- Exercise data -
Lemma dibv5_back i w h rgba : to_rgba8 i = (w, h, rgba) -> 1 <= w <= i32_max -> 1 <= h <= i32_max -> w * h * 4 < 2 ^ 62 ->
  exists dib j, create_dibv5_from_image i = Ok dib /\ dib_dimensions dib = Ok (w, h) /\ parse_dibv5_to_image dib = Ok j /\ to_rgba8 j = (w, h, rgba).
Proof.
  intros Hi Hw Hh Hs. destruct (rgba_shape _ _ _ _ Hi) as (Hw' & Hh' & Hl & Hb). assert (length rgba = 4 * Z.to_nat (w * h))%nat as Hn by nia.
  unfold create_dibv5_from_image. rewrite Hi. set (mid := to_le 4 3 ++ _). set (d := header_start DIBV5_HEADER_SIZE w h ++ mid). exists d.
  destruct (header_dimensions DIBV5_HEADER_SIZE w h mid Hw Hh ltac:(unfold DIBV5_HEADER_SIZE; lia)) as (E1 & E2 & E3 & E4 & E5). fold d in E1, E2, E3, E4, E5.
  assert (drop 124 d = swap_channels rgba) as Ep by done. pose proof (swap_channels_blen _ _ Hn) as Hsl.
  assert (blen d = 124 + w * h * 4) as Hd by (unfold blen; rewrite <- (take_drop 124 d), length_app, Ep, Hsl; change (length (take 124 d)) with 124%nat; lia).
  assert (blen (swap_channels rgba) = w * h * 4) as Hp by (unfold blen; lia).
  destruct (rgba_taken w h rgba Hw' Hh' Hb Hl) as (j & Ej & Tj). exists j. split; [done|]. split.
  { unfold dib_dimensions. rewrite E2, E3. by assert (blen d <? 12 = false) as -> by lia. }
  split; [|done]. unfold parse_dibv5_to_image. rewrite E1. assert (blen d <? 4 = false) as -> by lia. cbn [DIBV5_HEADER_SIZE Z.eqb Pos.eqb].
  unfold parse_full_dibv5. rewrite E2, E3, E4, E5. assert (blen d <? DIBV5_HEADER_SIZE = false) as -> by (unfold DIBV5_HEADER_SIZE; nia).
  change (le_at 4 16 d) with 3. change (le_at 4 40 d) with 0x00FF0000. change (le_at 4 44 d) with 0x0000FF00. change (le_at 4 48 d) with 0x000000FF. change (le_at 4 52 d) with 0xFF000000.
  cbn [Z.eqb Pos.eqb]. change (Z.to_nat DIBV5_HEADER_SIZE) with 124%nat. rewrite Ep, masked_same by (by apply swap_channels_bytes || lia).
  rewrite shown32_top, (swap_channels_twice _ _ Hn), Ej by (done || lia). done.
Qed.

(** C16. A picture survives the clipboard.  Every PNG picture of Windows' dimensions
    becomes a bitmap in either format, with its dimensions, and reading it back
    gives the same picture, pixel for pixel and with its alpha channel; when the
    library then writes a PNG again, that is the same picture too. *)
Theorem png_survives_clipboard png i w h rgba : load_from_memory_with_format Png png = inr i -> to_rgba8 i = (w, h, rgba) ->
  1 <= w <= i32_max -> 1 <= h <= i32_max -> w * h * 4 < 2 ^ 62 ->
  exists dib dib5 j j5, png_to_dib png = Ok dib /\ png_to_dibv5 png = Ok dib5 /\
    dib_dimensions dib = Ok (w, h) /\ dib_dimensions dib5 = Ok (w, h) /\
    parse_dib_to_image dib = Ok j /\ to_rgba8 j = (w, h, rgba) /\ parse_dibv5_to_image dib5 = Ok j5 /\ to_rgba8 j5 = (w, h, rgba) /\
    forall back, dib_to_png dib = Ok back \/ dibv5_to_png dib5 = Ok back ->
      exists k, load_from_memory_with_format Png back = inr k /\ to_rgba8 k = (w, h, rgba).
Proof.
  intros Hp Hi Hw Hh Hs. destruct (dib_back i w h rgba Hi Hw Hh Hs) as (dib & j & D1 & D2 & D3 & D4).
  destruct (dibv5_back i w h rgba Hi Hw Hh Hs) as (dib5 & j5 & F1 & F2 & F3 & F4).
  exists dib, dib5, j, j5. unfold png_to_dib, png_to_dibv5. rewrite Hp. cbn [decoded mbind outcome_bind]. split_and!; try done.
  intros back [E|E]; [unfold dib_to_png in E; rewrite D3 in E|unfold dibv5_to_png in E; rewrite F3 in E]; cbn [mbind outcome_bind] in E.
  - destruct (write_to Png j) as [|b] eqn:Wr; [done|]. injection E as <-. destruct (png_lossless j b Wr) as (k & ? & ?). exists k. split; congruence.
  - destruct (write_to Png j5) as [|b] eqn:Wr; [done|]. injection E as <-. destruct (png_lossless j5 b Wr) as (k & ? & ?). exists k. split; congruence.
Qed.
End laws.
End image.

(** ** A library *)

Definition toy_ok (p : Z * Z * list Z) : bool :=
  let '(w, h, d) := p in
  (0 <=? w) && (w <=? u32_max) && (0 <=? h) && (h <=? u32_max) && (Z.of_nat (length d) =? w * h * 4) && forallb (fun b => (0 <=? b) && (b <? 256)) d.
(** Pictures are their pixels; the encoded form is the dimensions and the pixels. *)
Definition toy_load (d : list Z) : Z * Z * list Z := (of_le (take 4 d), of_le (take 4 (drop 4 d)), drop 8 d).
Definition toy_write (p : Z * Z * list Z) : list Z := to_le 4 p.1.1 ++ to_le 4 p.1.2 ++ p.2.
#[export] Instance toy_library : ImageLibrary := {|
  DynamicImage := Z * Z * list Z;
  load_from_memory d := inr (toy_load d);
  load_from_memory_with_format _ d := inr (toy_load d);
  write_to _ p := inr (if toy_ok p then toy_write p else toy_write (0, 0, []));
  rgba_from_raw w h d := Some (w, h, d);
  rgb_from_raw w h d := Some (w, h, opaque d);
  to_rgba8 p := if toy_ok p then p else (0, 0, []);
|}.

Lemma toy_ok_iff w h d : toy_ok (w, h, d) = true <-> 0 <= w <= u32_max /\ 0 <= h <= u32_max /\ Z.of_nat (length d) = w * h * 4 /\ Forall (fun b => is_byte b) d.
Proof.
  unfold toy_ok. rewrite !andb_true_iff, forallb_Forall_true, !Z.leb_le, Z.eqb_eq. split.
  - intros [[[[[? ?] ?] ?] ?] Hf]. split_and!; try done. eapply Forall_impl; [exact Hf|]. cbn. intros; bool_cases; lia.
  - intros ((? & ?) & (? & ?) & ? & Hf). split_and!; try done. eapply Forall_impl; [exact Hf|]. cbn. intros b Hb. apply andb_true_iff. split; lia.
Qed.
Lemma toy_write_load p : toy_ok p = true -> toy_load (toy_write p) = p.
Proof.
  destruct p as [[w h] d]. intros (Hw & Hh & _)%toy_ok_iff. unfold toy_load.
  change (take 4 (toy_write (w, h, d))) with (to_le 4 w). change (take 4 (drop 4 (toy_write (w, h, d)))) with (to_le 4 h). change (drop 8 (toy_write (w, h, d))) with d.
  rewrite !of_to_le_mod. change (256 ^ Z.of_nat 4) with (u32_max + 1). by rewrite !Z.mod_small by lia.
Qed.
#[export] Instance toy_laws : ImageLaws.
Proof.
  constructor.
  - intros i w h d. cbn. destruct (toy_ok i) eqn:E; [intros ->; by apply toy_ok_iff|]. intros [= <- <- <-]. by split_and!.
  - intros w h d Hw Hh Hd Hl. exists (w, h, d). cbn -[toy_ok]. by rewrite (proj2 (toy_ok_iff w h d)).
  - intros w h d Hw Hh Hd Hl. exists (w, h, opaque d). cbn [rgb_from_raw to_rgba8 toy_library]. rewrite (proj2 (toy_ok_iff w h (opaque d))); [done|]. split_and!; try lia.
    + unfold opaque. assert (length d = 3 * Z.to_nat (w * h))%nat as Hn by nia.
      rewrite (bind_length _ 4) by (intros p Hp; pose proof (proj1 (Forall_forall _ _) (pixels_each 3 _ _ ltac:(lia) Hn) p Hp) as E; cbn beta in E; rewrite length_app, E; done).
      rewrite pixels_length, Hn, (Nat.mul_comm 3), Nat.div_mul by lia. nia.
    + apply part_bytes; [|done]. intros p Hp. apply Forall_app. by split; [|repeat constructor].
  - intros i bytes. cbn [write_to load_from_memory_with_format to_rgba8 toy_library]. intros [= <-]. eexists. split; [done|]. destruct (toy_ok i) eqn:E; [|done].
    by rewrite toy_write_load, E.
Qed.

(** Two pixels, one of them translucent. *)
Definition toy_png : list Z := to_le 4 2 ++ to_le 4 1 ++ [1; 2; 3; 255; 4; 5; 6; 128].
Lemma png_survives_clipboard_witness :
  exists dib dib5 j j5, png_to_dib toy_png = Ok dib /\ png_to_dibv5 toy_png = Ok dib5 /\
    dib_dimensions dib = Ok (2, 1) /\ dib_dimensions dib5 = Ok (2, 1) /\
    parse_dib_to_image dib = Ok j /\ to_rgba8 j = (2, 1, [1; 2; 3; 255; 4; 5; 6; 128]) /\ parse_dibv5_to_image dib5 = Ok j5 /\ to_rgba8 j5 = (2, 1, [1; 2; 3; 255; 4; 5; 6; 128]) /\
    forall back, dib_to_png dib = Ok back \/ dibv5_to_png dib5 = Ok back ->
      exists k, load_from_memory_with_format Png back = inr k /\ to_rgba8 k = (2, 1, [1; 2; 3; 255; 4; 5; 6; 128]).
Proof. by apply (png_survives_clipboard (H := toy_library) toy_png (2, 1, [1; 2; 3; 255; 4; 5; 6; 128]) 2 1). Defined.

(** A 24-bit picture of one column and two rows, from the bottom. *)
Definition toy_dib24 : list Z := to_le 4 40 ++ to_le 4 1 ++ to_le 4 2 ++ to_le 2 1 ++ to_le 2 24 ++ replicate 24 0 ++ [1; 2; 3; 0; 4; 5; 6; 0].
Lemma bitmaps_read_exactly_witness : exists i rgba, parse_dib_to_image toy_dib24 = Ok i /\ to_rgba8 i = (1, 2, rgba) /\
     (forall x y, 0 <= x < 1 -> 0 <= y < 2 -> pixel_at rgba 1 x y = reversed (take 3 (drop (Z.to_nat (source_row false 2 y * row_size24 1 + x * 3)) [1; 2; 3; 0; 4; 5; 6; 0])) ++ [255]) /\
     (40 = 124 -> parse_dibv5_to_image toy_dib24 = Ok i).
Proof.
  assert (Forall (fun b => is_byte b) toy_dib24) as Hb.
  { apply (Forall_impl (fun b => (0 <=? b) && (b <? 256) = true)); [|cbn; intros; bool_cases; lia]. by apply forallb_Forall_true. }
  assert (40 <= le_at 4 0 toy_dib24 < blen toy_dib24) as Hs by done.
  exact (proj2 (bitmaps_read_exactly (H := toy_library) toy_dib24 Hb eq_refl Hs) eq_refl eq_refl ltac:(done)).
Defined.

- Action item -
The answer must be a single number: how many lines of the records contain the string "congruence".

- Output -
2